* **WORK REQUEST**
The required output is the exact run of lines below that opens at the line with "its handle open, so" and closes at the line with "match m !! addr with".

Saved data entries:
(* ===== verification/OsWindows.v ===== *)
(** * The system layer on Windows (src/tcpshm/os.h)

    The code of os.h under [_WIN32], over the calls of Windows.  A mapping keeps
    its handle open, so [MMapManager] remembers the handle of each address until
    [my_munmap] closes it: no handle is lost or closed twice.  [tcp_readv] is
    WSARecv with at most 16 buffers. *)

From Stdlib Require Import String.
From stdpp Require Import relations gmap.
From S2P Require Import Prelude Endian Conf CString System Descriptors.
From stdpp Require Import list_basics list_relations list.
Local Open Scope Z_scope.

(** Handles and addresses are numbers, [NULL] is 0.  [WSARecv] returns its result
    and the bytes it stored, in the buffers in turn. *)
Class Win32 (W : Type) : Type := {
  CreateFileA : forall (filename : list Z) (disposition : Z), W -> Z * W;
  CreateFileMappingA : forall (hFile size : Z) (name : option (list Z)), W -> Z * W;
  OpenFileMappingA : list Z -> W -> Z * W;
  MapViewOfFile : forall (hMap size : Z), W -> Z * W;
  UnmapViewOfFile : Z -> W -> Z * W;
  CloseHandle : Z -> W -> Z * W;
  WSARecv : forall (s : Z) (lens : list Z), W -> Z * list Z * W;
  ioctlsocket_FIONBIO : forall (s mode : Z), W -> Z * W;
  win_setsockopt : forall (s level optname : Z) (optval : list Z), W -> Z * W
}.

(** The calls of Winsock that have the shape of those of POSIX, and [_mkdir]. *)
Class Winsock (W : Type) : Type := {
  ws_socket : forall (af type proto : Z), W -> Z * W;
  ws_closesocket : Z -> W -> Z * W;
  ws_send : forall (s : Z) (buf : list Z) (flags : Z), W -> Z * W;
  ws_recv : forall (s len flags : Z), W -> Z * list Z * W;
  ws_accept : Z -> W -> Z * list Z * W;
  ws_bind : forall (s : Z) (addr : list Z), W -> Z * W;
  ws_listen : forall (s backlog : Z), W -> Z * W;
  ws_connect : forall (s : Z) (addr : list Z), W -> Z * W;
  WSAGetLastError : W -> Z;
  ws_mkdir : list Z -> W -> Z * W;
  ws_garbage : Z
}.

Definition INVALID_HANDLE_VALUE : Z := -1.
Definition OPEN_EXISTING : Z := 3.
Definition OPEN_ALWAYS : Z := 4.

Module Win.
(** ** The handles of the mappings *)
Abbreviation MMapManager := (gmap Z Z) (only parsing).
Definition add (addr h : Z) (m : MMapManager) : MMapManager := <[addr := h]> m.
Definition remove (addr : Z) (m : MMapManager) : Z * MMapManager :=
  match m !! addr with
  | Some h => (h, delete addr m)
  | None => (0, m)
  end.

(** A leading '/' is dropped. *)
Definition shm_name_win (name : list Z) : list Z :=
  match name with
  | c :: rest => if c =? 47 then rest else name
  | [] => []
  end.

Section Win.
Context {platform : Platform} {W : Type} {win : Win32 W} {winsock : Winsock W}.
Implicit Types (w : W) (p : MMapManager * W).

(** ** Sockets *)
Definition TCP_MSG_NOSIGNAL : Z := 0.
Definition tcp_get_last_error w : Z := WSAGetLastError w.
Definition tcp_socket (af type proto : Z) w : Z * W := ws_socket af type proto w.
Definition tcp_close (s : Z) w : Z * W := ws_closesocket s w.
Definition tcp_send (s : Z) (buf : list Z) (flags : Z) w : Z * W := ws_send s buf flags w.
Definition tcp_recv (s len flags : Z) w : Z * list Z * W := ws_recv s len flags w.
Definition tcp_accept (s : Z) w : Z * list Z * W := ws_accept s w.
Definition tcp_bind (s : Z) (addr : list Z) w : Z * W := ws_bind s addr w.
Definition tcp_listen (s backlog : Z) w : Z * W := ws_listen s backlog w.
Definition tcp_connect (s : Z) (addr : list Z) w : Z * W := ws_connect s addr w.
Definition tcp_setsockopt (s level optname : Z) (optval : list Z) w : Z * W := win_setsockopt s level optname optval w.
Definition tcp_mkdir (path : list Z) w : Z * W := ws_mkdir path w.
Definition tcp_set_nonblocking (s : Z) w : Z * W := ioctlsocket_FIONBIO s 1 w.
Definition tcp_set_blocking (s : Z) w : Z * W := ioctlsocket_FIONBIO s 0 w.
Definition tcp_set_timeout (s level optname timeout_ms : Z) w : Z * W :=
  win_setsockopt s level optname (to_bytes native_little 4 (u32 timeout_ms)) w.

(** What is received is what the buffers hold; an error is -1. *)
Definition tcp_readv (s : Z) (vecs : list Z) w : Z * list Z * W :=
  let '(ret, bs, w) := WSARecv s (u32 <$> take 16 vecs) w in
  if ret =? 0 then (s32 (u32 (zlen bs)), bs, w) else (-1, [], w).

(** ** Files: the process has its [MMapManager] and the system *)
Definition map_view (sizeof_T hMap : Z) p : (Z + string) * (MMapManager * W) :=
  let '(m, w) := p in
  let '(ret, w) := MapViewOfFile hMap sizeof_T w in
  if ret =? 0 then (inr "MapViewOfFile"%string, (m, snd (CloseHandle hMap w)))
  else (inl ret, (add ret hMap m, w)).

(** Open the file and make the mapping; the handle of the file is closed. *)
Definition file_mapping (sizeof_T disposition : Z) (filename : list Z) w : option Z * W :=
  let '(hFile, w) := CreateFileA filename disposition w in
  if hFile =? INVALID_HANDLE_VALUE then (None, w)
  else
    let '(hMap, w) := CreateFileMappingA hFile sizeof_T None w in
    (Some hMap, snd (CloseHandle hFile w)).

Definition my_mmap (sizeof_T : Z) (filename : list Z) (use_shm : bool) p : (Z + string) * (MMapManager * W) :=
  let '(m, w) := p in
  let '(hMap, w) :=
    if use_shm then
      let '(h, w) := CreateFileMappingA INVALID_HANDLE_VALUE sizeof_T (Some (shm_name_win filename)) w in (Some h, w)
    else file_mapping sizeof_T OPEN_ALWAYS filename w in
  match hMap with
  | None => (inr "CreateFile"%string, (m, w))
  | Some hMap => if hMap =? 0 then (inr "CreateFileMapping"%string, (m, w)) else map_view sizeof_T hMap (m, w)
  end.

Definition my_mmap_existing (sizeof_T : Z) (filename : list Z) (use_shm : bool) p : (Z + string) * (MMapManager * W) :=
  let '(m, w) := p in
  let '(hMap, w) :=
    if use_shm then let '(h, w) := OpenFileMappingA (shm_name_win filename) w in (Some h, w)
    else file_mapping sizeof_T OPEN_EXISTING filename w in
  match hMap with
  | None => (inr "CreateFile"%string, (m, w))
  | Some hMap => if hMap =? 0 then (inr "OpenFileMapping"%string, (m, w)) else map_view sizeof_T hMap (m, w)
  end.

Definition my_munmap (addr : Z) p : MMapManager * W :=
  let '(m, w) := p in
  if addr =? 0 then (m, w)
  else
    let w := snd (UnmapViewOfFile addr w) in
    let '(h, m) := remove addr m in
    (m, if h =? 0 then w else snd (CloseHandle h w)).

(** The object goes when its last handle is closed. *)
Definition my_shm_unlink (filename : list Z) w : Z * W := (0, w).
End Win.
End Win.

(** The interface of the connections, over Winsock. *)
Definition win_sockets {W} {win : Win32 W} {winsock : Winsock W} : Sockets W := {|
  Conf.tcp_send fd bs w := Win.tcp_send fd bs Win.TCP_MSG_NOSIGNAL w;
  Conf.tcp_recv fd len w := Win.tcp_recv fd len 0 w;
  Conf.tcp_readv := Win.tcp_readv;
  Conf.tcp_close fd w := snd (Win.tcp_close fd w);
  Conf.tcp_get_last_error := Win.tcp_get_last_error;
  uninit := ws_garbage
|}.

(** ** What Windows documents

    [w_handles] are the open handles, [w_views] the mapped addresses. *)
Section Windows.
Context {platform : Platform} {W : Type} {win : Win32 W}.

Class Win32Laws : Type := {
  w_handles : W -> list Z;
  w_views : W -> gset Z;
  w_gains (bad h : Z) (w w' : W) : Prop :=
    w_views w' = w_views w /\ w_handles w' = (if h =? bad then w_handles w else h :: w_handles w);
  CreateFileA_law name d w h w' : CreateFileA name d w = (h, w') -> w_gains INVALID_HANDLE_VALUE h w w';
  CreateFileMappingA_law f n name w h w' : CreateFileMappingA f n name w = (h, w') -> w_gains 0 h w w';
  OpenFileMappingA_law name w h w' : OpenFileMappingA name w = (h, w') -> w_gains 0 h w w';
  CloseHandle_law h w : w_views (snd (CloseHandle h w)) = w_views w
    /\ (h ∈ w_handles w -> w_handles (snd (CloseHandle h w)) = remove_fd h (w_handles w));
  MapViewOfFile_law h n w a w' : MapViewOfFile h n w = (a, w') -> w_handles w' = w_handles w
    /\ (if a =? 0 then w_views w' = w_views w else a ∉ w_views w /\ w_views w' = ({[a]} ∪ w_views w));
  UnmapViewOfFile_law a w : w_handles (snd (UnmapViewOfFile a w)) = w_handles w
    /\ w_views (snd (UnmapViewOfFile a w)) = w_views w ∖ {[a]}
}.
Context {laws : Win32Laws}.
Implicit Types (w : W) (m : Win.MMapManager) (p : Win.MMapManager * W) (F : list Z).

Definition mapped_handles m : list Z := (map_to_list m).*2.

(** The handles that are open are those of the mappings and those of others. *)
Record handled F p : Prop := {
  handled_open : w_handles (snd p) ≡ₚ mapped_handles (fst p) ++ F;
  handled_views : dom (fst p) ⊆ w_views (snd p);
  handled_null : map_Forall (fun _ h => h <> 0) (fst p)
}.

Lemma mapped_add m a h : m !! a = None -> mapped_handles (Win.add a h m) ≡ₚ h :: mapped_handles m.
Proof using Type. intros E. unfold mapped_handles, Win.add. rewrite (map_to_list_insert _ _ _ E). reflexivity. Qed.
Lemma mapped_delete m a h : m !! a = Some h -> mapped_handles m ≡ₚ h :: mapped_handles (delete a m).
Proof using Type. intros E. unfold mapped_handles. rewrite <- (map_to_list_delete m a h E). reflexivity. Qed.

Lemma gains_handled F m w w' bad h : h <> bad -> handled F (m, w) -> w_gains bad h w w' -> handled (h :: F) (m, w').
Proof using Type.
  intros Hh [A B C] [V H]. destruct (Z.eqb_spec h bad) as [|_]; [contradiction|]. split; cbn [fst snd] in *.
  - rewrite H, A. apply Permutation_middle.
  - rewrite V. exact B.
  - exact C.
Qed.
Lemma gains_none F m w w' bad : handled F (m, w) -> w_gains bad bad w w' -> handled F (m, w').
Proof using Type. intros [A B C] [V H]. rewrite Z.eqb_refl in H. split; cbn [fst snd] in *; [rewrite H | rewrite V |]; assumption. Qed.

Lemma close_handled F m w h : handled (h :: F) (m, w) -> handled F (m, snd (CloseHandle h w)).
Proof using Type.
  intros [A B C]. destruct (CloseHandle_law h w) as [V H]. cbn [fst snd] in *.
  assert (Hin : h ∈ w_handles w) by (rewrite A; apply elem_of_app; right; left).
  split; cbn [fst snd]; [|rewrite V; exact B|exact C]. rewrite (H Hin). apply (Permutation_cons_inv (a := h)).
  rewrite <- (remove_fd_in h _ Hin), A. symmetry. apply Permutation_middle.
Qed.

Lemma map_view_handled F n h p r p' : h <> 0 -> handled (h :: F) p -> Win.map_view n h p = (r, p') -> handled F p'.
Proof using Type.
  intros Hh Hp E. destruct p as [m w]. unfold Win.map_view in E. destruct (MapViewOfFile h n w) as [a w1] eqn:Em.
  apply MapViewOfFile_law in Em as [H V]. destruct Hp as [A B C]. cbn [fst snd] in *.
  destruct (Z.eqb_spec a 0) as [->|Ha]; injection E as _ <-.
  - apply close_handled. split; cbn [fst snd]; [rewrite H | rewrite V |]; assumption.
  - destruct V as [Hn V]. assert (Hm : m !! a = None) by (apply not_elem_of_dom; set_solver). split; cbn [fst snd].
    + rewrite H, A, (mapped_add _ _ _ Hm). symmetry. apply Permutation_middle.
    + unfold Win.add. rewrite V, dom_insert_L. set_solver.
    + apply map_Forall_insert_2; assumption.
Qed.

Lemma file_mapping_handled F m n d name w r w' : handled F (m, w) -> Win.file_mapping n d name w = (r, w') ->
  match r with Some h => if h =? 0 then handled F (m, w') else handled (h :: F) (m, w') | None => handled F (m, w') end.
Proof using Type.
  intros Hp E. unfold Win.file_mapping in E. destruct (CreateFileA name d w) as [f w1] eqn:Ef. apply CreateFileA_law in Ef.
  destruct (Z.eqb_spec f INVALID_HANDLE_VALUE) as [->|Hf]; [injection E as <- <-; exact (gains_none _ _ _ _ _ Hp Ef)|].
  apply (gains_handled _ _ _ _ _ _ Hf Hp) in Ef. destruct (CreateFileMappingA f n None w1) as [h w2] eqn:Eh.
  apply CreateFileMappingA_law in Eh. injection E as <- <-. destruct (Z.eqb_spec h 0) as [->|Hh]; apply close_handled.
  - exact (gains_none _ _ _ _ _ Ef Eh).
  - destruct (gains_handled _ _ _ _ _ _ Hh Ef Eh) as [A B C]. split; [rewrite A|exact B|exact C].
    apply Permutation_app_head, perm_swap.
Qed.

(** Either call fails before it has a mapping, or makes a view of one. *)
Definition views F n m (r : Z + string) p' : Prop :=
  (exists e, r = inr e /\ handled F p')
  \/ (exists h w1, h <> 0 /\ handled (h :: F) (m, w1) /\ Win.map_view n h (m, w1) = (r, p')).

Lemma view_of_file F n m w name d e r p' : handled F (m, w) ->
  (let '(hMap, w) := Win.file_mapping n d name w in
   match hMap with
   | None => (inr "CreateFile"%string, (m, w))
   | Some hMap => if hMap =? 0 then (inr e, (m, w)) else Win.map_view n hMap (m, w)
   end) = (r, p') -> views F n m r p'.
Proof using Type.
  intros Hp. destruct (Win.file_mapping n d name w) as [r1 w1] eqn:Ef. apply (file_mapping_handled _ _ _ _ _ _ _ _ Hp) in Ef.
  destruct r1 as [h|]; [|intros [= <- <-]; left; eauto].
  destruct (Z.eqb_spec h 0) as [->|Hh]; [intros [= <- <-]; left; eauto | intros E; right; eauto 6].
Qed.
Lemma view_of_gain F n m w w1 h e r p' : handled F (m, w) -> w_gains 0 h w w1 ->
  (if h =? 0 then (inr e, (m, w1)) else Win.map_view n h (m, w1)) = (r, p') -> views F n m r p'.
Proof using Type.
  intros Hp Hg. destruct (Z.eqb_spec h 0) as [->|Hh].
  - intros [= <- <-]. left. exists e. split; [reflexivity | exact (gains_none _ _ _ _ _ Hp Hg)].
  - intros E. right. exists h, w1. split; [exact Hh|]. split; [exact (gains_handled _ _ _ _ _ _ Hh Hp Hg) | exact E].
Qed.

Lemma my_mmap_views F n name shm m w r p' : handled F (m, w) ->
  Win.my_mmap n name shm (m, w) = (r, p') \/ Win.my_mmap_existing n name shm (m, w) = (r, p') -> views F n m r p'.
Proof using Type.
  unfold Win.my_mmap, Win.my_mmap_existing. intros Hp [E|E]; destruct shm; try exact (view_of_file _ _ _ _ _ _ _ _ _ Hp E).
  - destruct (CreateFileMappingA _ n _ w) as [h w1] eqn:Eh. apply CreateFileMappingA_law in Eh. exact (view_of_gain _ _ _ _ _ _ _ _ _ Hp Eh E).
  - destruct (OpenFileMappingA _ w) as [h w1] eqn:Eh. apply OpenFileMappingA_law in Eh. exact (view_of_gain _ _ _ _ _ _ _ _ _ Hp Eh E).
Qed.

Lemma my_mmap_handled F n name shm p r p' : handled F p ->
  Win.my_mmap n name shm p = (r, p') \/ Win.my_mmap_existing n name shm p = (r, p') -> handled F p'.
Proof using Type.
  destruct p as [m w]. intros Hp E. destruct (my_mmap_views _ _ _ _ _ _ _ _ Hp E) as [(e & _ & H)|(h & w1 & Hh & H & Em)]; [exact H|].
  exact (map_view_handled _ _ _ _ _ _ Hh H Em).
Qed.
---
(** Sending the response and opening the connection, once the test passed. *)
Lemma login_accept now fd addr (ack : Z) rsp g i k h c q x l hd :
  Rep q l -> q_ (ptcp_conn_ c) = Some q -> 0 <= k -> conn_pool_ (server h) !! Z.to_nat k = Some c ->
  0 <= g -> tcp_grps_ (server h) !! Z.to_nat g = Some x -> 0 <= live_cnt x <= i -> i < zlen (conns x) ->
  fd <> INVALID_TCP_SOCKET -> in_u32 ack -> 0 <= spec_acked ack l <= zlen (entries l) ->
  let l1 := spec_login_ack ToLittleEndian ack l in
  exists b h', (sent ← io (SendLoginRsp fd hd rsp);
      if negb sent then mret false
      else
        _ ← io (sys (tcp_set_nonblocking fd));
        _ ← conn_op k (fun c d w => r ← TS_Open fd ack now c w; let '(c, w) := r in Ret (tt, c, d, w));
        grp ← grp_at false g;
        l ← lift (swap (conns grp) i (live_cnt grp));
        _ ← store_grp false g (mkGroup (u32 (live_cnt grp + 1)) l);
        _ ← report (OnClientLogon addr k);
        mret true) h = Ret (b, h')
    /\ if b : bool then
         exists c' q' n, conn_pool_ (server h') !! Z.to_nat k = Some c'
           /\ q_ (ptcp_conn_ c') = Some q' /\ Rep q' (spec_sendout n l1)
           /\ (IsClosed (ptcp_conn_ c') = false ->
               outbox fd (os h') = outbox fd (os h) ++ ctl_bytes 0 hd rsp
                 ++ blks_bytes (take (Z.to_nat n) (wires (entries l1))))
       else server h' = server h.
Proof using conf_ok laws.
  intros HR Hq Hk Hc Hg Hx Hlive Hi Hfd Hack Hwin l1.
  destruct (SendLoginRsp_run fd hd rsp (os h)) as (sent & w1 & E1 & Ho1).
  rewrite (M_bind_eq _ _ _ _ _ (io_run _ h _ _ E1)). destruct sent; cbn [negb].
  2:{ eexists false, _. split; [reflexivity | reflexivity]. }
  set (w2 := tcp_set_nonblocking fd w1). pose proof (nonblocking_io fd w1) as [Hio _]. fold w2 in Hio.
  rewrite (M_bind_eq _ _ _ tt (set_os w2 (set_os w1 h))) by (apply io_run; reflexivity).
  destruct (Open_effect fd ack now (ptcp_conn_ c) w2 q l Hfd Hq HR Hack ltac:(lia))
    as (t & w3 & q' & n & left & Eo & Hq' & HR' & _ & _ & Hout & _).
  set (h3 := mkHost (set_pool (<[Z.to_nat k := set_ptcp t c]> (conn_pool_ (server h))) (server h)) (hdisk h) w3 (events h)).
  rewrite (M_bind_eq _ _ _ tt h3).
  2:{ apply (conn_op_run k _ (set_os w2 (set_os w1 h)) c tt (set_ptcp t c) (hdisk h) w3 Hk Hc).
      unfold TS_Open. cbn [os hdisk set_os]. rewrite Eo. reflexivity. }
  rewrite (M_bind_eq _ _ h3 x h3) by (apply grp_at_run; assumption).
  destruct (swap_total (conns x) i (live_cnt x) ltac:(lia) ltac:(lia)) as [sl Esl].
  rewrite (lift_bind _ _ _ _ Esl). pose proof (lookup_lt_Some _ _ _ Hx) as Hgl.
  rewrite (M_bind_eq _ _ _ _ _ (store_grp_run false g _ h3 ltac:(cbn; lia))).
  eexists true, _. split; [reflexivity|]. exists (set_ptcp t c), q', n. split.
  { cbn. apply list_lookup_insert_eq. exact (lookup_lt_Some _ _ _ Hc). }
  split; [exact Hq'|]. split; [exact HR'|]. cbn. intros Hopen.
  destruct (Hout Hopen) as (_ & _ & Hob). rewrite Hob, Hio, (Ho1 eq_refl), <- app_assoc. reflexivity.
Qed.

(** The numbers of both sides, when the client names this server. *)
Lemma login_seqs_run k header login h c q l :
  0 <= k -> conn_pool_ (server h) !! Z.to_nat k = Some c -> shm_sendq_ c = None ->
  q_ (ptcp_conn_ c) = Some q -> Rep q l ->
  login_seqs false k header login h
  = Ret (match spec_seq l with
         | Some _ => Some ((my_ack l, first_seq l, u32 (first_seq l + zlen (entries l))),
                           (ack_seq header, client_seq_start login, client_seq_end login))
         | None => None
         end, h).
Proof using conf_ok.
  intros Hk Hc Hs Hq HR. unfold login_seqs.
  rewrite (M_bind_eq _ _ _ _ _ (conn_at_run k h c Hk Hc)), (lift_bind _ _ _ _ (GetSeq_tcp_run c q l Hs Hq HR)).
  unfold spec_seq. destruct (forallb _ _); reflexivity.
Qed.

* **OUTPUT FOR THIS TASK**
    its handle open, so [MMapManager] remembers the handle of each address until
    [my_munmap] closes it: no handle is lost or closed twice.  [tcp_readv] is
    WSARecv with at most 16 buffers. *)

From Stdlib Require Import String.
From stdpp Require Import relations gmap.
From S2P Require Import Prelude Endian Conf CString System Descriptors.
From stdpp Require Import list_basics list_relations list.
Local Open Scope Z_scope.

(** Handles and addresses are numbers, [NULL] is 0.  [WSARecv] returns its result
    and the bytes it stored, in the buffers in turn. *)
Class Win32 (W : Type) : Type := {
  CreateFileA : forall (filename : list Z) (disposition : Z), W -> Z * W;
  CreateFileMappingA : forall (hFile size : Z) (name : option (list Z)), W -> Z * W;
  OpenFileMappingA : list Z -> W -> Z * W;
  MapViewOfFile : forall (hMap size : Z), W -> Z * W;
  UnmapViewOfFile : Z -> W -> Z * W;
  CloseHandle : Z -> W -> Z * W;
  WSARecv : forall (s : Z) (lens : list Z), W -> Z * list Z * W;
  ioctlsocket_FIONBIO : forall (s mode : Z), W -> Z * W;
  win_setsockopt : forall (s level optname : Z) (optval : list Z), W -> Z * W
}.

(** The calls of Winsock that have the shape of those of POSIX, and [_mkdir]. *)
Class Winsock (W : Type) : Type := {
  ws_socket : forall (af type proto : Z), W -> Z * W;
  ws_closesocket : Z -> W -> Z * W;
  ws_send : forall (s : Z) (buf : list Z) (flags : Z), W -> Z * W;
  ws_recv : forall (s len flags : Z), W -> Z * list Z * W;
  ws_accept : Z -> W -> Z * list Z * W;
  ws_bind : forall (s : Z) (addr : list Z), W -> Z * W;
  ws_listen : forall (s backlog : Z), W -> Z * W;
  ws_connect : forall (s : Z) (addr : list Z), W -> Z * W;
  WSAGetLastError : W -> Z;
  ws_mkdir : list Z -> W -> Z * W;
  ws_garbage : Z
}.

Definition INVALID_HANDLE_VALUE : Z := -1.
Definition OPEN_EXISTING : Z := 3.
Definition OPEN_ALWAYS : Z := 4.

Module Win.
(** ** The handles of the mappings *)
Abbreviation MMapManager := (gmap Z Z) (only parsing).
Definition add (addr h : Z) (m : MMapManager) : MMapManager := <[addr := h]> m.
Definition remove (addr : Z) (m : MMapManager) : Z * MMapManager :=
  match m !! addr with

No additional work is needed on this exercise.